• Records shown:
(** [with open(path, 'r') as f: f.read()] *)
Definition read_file (path : string) : io pystr := λ w,
  match fs w !! path with
  | None => raise FileNotFoundError w
  | Some f => if readable f then (w, inr (text f)) else raise PermissionError w
  end.

(** [with open(path, 'w') as f: f.write(content)]: mode ['w'] truncates the
    file, or creates it, and the one [write] stores the whole content. *)
Definition write_file (path : string) (content : pystr) : io () := λ w,
  match fs w !! path with
  | None =>
      (World (<[path := File true true content]> (fs w)) (stdout w)
             (written w ++ [path]), inr ())
  | Some f =>
      if writable f
      then (World (<[path := File (readable f) (writable f) content]> (fs w))
                  (stdout w) (written w ++ [path]), inr ())
      else raise PermissionError w
  end.

(** [print(line)] *)
Definition print (line : pystr) : io () := λ w,
  (World (fs w) (stdout w ++ [line]) (written w), inr ()).

(** ** The script *)

Definition target : string := "network-interceptor.js".

Definition main : io () :=
  content ← read_file target;
  if contains content old_sensor_logic then
    let content := replace content old_sensor_logic new_sensor_logic in
    write_file target content;;
    print (chr 0x2705 ++ py " FIXED: Sensor key parser now handles:");;
    print (py "   1. Empty objects at the start of array");;
    print (py "   2. Dynamic suffixes (slabwgt_1, slabwgt_2, etc.)");;
    print (py "   3. Both slabwgt and calslabvwc keys")
  else
    print (chr 0x274C ++ py " Could not find target section");;
    print (py "   Will need manual inspection").

(** ** Notions used to state the properties *)

(** [s.replace(old, new, 1)]: only the first occurrence is replaced. *)
Definition replace_first (s old new : pystr) : pystr :=
  match find s old with
  | None => s
  | Some i => take i s ++ new ++ drop (i + length old) s
  end.

(** One of the two strings is a prefix of the other. *)
Definition clash (x y : pystr) : bool := startswith x y || startswith y x.

(** No non-empty tail of [x] clashes with [y]. *)
Fixpoint no_tail_clash (x y : pystr) : bool :=
  match x with
  | [] => true
  | _ :: x' => negb (clash x y) && no_tail_clash x' y
  end.


(** The world after the branch that found the pattern: the target holds
    [content], the four lines are printed, one write is logged. *)
Definition success_world (w : world) (content : pystr) : world :=
  World (<[target := File true true content]> (fs w))
        (stdout w ++ success_lines) (written w ++ [target]).

(** The world after the branch that did not find it: two lines printed. *)
Definition failure_world (w : world) : world :=
  World (fs w) (stdout w ++ failure_lines) (written w).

• Work to be completed: An exact copy of the lines above between the line holding "3. Both slabwgt" and the line holding "(** ** Notions", inclusive, is the whole answer.

• Written solution:
    print (py "   3. Both slabwgt and calslabvwc keys")
  else
    print (chr 0x274C ++ py " Could not find target section");;
    print (py "   Will need manual inspection").

(** ** Notions used to state the properties *)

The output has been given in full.